• **YOUR INSTRUCTIONS**:
Only an exact copy of the records below will serve as the answer.

[Stored data entries]
-----

(** The loop over the objects of a frame; the result is the set of vehicles seen. *)
Fixpoint track_objects (cfg : AppConfig) (ms : list caps) (seen : gset Z) : M globals (gset Z) :=
  match ms with
  | [] => mret seen
  | m :: ms =>
      id ← liftR (stoi (group m 1));
      cog ← liftR (vehicle_at (group m 2));
      match cog with
      | None => track_objects cfg ms seen
      | Some cog =>
          modS (fun g => set_vehicles (<[id := push_position (history_size cfg)
                  (default [] (vehicle_trajectory_history g !! id)) cog]> (vehicle_trajectory_history g)) g) ;;
          track_objects cfg ms ({[id]} ∪ seen)
      end
  end.

Definition id_text (id : Z) : string := attr_open "<tt:Object ObjectId" +:+ int_string id +:+ quote.
Definition found_in_cache (frame_cache : list string) (id : Z) : bool := existsb (contains (id_text id)) frame_cache.

Definition update_vehicle_positions (cfg : AppConfig) (frame_block : string) (frame_cache : list string) : M globals unit :=
  seen ← track_objects cfg (regex_iterator object_block_regex frame_block) ∅;
  modS (fun g => set_vehicles (filter (fun '(id, _) => id ∈ seen \/ found_in_cache frame_cache id = true)
                                (vehicle_trajectory_history g)) g).

(** ** Risk *)

Definition FLT_MAX : spec_float := S754_finite false 16777215 104.

(** [pow(dx, 2) + pow(dy, 2)] in double precision, assigned to a float. *)
Definition dist_sq (a b : Point) : spec_float :=
  float_of_double (SFadd 53 1024 (square (fsub (px a) (px b))) (square (fsub (py a) (py b)))).

(** The closest display so far, the board opposite to it, and the squared distance; the local
    variable is not initialised, which [None] stands for. *)
Definition closer (pos : Point) (id : Z) (p : Point) (opposite : Z) (best : option Point * Z * spec_float)
    : option Point * Z * spec_float :=
  let d := dist_sq pos p in
  if SFltb d best.2 then (Some p, opposite, d) else best.

Fixpoint closest_dot (pos : Point) (pairs : list (Z * Point * Z * Point)) (best : option Point * Z * spec_float)
    : option Point * Z * spec_float :=
  match pairs with
  | [] => best
  | (id1, p1, id2, p2) :: pairs => closest_dot pos pairs (closer pos id2 p2 id1 (closer pos id1 p1 id2 best))
  end.

Definition distance (a b : Point) : spec_float := hypotf (fsub (px a) (px b)) (fsub (py a) (py b)).
(* ===== verification/DbSpec.v ===== *)
(** * What the database promises, and what the database functions make of it

    The tables as lists of the program's structures, with the declarations they were created with; the
    meaning of each statement and query of db_management.cpp on them; the laws of an engine ([SqliteLaws])
    with transactions and with failures at any call; the instance [Memory], whose calls can be made to
    fail; and the theorems of the database functions: atomicity, one-time recovery codes, accounts and
    lines. *)

From S2P Require Import Prelude Str Json Hash Db Control Sql.
From stdpp Require Import sorting.
From Stdlib Require Import Ascii Floats.SpecFloat Sorting.Permutation Sorting.Sorted.
From Stdlib Require String.

Local Open Scope string_scope.
Local Open Scope Z_scope.

#[export] Instance double_eq_dec : EqDecision double.
Proof. solve_decision. Defined.

Record tables := mk_tables {
  t_schema : schema;
  t_detections : list Detection;
  t_lines : list CrossLine;
  t_baseLines : list BaseLine;
  t_verticals : list VerticalLineEquation;
  t_accounts : list Account;
  t_codes : list RecoveryCode }.

Definition with_schema sch (t : tables) := mk_tables sch (t_detections t) (t_lines t) (t_baseLines t) (t_verticals t) (t_accounts t) (t_codes t).
Definition with_detections l (t : tables) := mk_tables (t_schema t) l (t_lines t) (t_baseLines t) (t_verticals t) (t_accounts t) (t_codes t).
Definition with_lines l (t : tables) := mk_tables (t_schema t) (t_detections t) l (t_baseLines t) (t_verticals t) (t_accounts t) (t_codes t).
Definition with_baseLines l (t : tables) := mk_tables (t_schema t) (t_detections t) (t_lines t) l (t_verticals t) (t_accounts t) (t_codes t).
Definition with_verticals l (t : tables) := mk_tables (t_schema t) (t_detections t) (t_lines t) (t_baseLines t) l (t_accounts t) (t_codes t).
Definition with_accounts l (t : tables) := mk_tables (t_schema t) (t_detections t) (t_lines t) (t_baseLines t) (t_verticals t) l (t_codes t).
Definition with_codes l (t : tables) := mk_tables (t_schema t) (t_detections t) (t_lines t) (t_baseLines t) (t_verticals t) (t_accounts t) l.

(** A new database file. *)
Definition no_tables : tables := mk_tables [] [] [] [] [] [] [].

(** The rows of the structures. *)
Definition detection_row (d : Detection) : row := [("image", VBlob (imageBlob d)); ("timestamp", VText (timestamp d))].
Definition line_row (l : CrossLine) : row :=
  [("indexNum", VInt (index l)); ("x1", VInt (x1 l)); ("y1", VInt (y1 l)); ("x2", VInt (x2 l));
   ("y2", VInt (y2 l)); ("name", VText (name l)); ("mode", VText (mode l))].
Definition base_row (b : BaseLine) : row :=
  [("indexNum", VInt (base_index b)); ("matrixNum1", VInt (matrixNum1 b)); ("x1", VInt (base_x1 b));
   ("y1", VInt (base_y1 b)); ("matrixNum2", VInt (matrixNum2 b)); ("x2", VInt (base_x2 b));
   ("y2", VInt (base_y2 b))].
Definition vertical_row (v : VerticalLineEquation) : row :=
  [("indexNum", VInt (vert_index v)); ("a", VReal (vert_a v)); ("b", VReal (vert_b v))].
Definition account_row (a : Account) : row :=
  [("id", VText (id a)); ("passwd", VText (passwd a)); ("otp_secret", VText (otp_secret a));
   ("use_otp", VInt (if use_otp a then 1 else 0))].
Definition recovery_row (r : RecoveryCode) : row :=
  [("id", VText (code_id r)); ("code", VText (code_hash r)); ("used", VInt (used r))].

-----

• **EXPECTED OUTPUT**:
(** The loop over the objects of a frame; the result is the set of vehicles seen. *)
Fixpoint track_objects (cfg : AppConfig) (ms : list caps) (seen : gset Z) : M globals (gset Z) :=
  match ms with
  | [] => mret seen
  | m :: ms =>
      id ← liftR (stoi (group m 1));
      cog ← liftR (vehicle_at (group m 2));
      match cog with
      | None => track_objects cfg ms seen
      | Some cog =>
          modS (fun g => set_vehicles (<[id := push_position (history_size cfg)
                  (default [] (vehicle_trajectory_history g !! id)) cog]> (vehicle_trajectory_history g)) g) ;;
          track_objects cfg ms ({[id]} ∪ seen)
      end
  end.

Definition id_text (id : Z) : string := attr_open "<tt:Object ObjectId" +:+ int_string id +:+ quote.
Definition found_in_cache (frame_cache : list string) (id : Z) : bool := existsb (contains (id_text id)) frame_cache.

Definition update_vehicle_positions (cfg : AppConfig) (frame_block : string) (frame_cache : list string) : M globals unit :=
  seen ← track_objects cfg (regex_iterator object_block_regex frame_block) ∅;
  modS (fun g => set_vehicles (filter (fun '(id, _) => id ∈ seen \/ found_in_cache frame_cache id = true)
                                (vehicle_trajectory_history g)) g).

(** ** Risk *)

Definition FLT_MAX : spec_float := S754_finite false 16777215 104.

(** [pow(dx, 2) + pow(dy, 2)] in double precision, assigned to a float. *)
Definition dist_sq (a b : Point) : spec_float :=
  float_of_double (SFadd 53 1024 (square (fsub (px a) (px b))) (square (fsub (py a) (py b)))).

(** The closest display so far, the board opposite to it, and the squared distance; the local
    variable is not initialised, which [None] stands for. *)
Definition closer (pos : Point) (id : Z) (p : Point) (opposite : Z) (best : option Point * Z * spec_float)
    : option Point * Z * spec_float :=
  let d := dist_sq pos p in
  if SFltb d best.2 then (Some p, opposite, d) else best.

Fixpoint closest_dot (pos : Point) (pairs : list (Z * Point * Z * Point)) (best : option Point * Z * spec_float)
    : option Point * Z * spec_float :=
  match pairs with
  | [] => best
  | (id1, p1, id2, p2) :: pairs => closest_dot pos pairs (closer pos id2 p2 id1 (closer pos id1 p1 id2 best))
  end.

Definition distance (a b : Point) : spec_float := hypotf (fsub (px a) (px b)) (fsub (py a) (py b)).
(* ===== verification/DbSpec.v ===== *)
(** * What the database promises, and what the database functions make of it

    The tables as lists of the program's structures, with the declarations they were created with; the
    meaning of each statement and query of db_management.cpp on them; the laws of an engine ([SqliteLaws])
    with transactions and with failures at any call; the instance [Memory], whose calls can be made to
    fail; and the theorems of the database functions: atomicity, one-time recovery codes, accounts and
    lines. *)

From S2P Require Import Prelude Str Json Hash Db Control Sql.
From stdpp Require Import sorting.
From Stdlib Require Import Ascii Floats.SpecFloat Sorting.Permutation Sorting.Sorted.
From Stdlib Require String.

Local Open Scope string_scope.
Local Open Scope Z_scope.

#[export] Instance double_eq_dec : EqDecision double.
Proof. solve_decision. Defined.

Record tables := mk_tables {
  t_schema : schema;
  t_detections : list Detection;
  t_lines : list CrossLine;
  t_baseLines : list BaseLine;
  t_verticals : list VerticalLineEquation;
  t_accounts : list Account;
  t_codes : list RecoveryCode }.

Definition with_schema sch (t : tables) := mk_tables sch (t_detections t) (t_lines t) (t_baseLines t) (t_verticals t) (t_accounts t) (t_codes t).
Definition with_detections l (t : tables) := mk_tables (t_schema t) l (t_lines t) (t_baseLines t) (t_verticals t) (t_accounts t) (t_codes t).
Definition with_lines l (t : tables) := mk_tables (t_schema t) (t_detections t) l (t_baseLines t) (t_verticals t) (t_accounts t) (t_codes t).
Definition with_baseLines l (t : tables) := mk_tables (t_schema t) (t_detections t) (t_lines t) l (t_verticals t) (t_accounts t) (t_codes t).
Definition with_verticals l (t : tables) := mk_tables (t_schema t) (t_detections t) (t_lines t) (t_baseLines t) l (t_accounts t) (t_codes t).
Definition with_accounts l (t : tables) := mk_tables (t_schema t) (t_detections t) (t_lines t) (t_baseLines t) (t_verticals t) l (t_codes t).
Definition with_codes l (t : tables) := mk_tables (t_schema t) (t_detections t) (t_lines t) (t_baseLines t) (t_verticals t) (t_accounts t) l.

(** A new database file. *)
Definition no_tables : tables := mk_tables [] [] [] [] [] [] [].

(** The rows of the structures. *)
Definition detection_row (d : Detection) : row := [("image", VBlob (imageBlob d)); ("timestamp", VText (timestamp d))].
Definition line_row (l : CrossLine) : row :=
  [("indexNum", VInt (index l)); ("x1", VInt (x1 l)); ("y1", VInt (y1 l)); ("x2", VInt (x2 l));
   ("y2", VInt (y2 l)); ("name", VText (name l)); ("mode", VText (mode l))].
Definition base_row (b : BaseLine) : row :=
  [("indexNum", VInt (base_index b)); ("matrixNum1", VInt (matrixNum1 b)); ("x1", VInt (base_x1 b));
   ("y1", VInt (base_y1 b)); ("matrixNum2", VInt (matrixNum2 b)); ("x2", VInt (base_x2 b));
   ("y2", VInt (base_y2 b))].
Definition vertical_row (v : VerticalLineEquation) : row :=
  [("indexNum", VInt (vert_index v)); ("a", VReal (vert_a v)); ("b", VReal (vert_b v))].
Definition account_row (a : Account) : row :=
  [("id", VText (id a)); ("passwd", VText (passwd a)); ("otp_secret", VText (otp_secret a));
   ("use_otp", VInt (if use_otp a then 1 else 0))].
Definition recovery_row (r : RecoveryCode) : row :=
  [("id", VText (code_id r)); ("code", VText (code_hash r)); ("used", VInt (used r))].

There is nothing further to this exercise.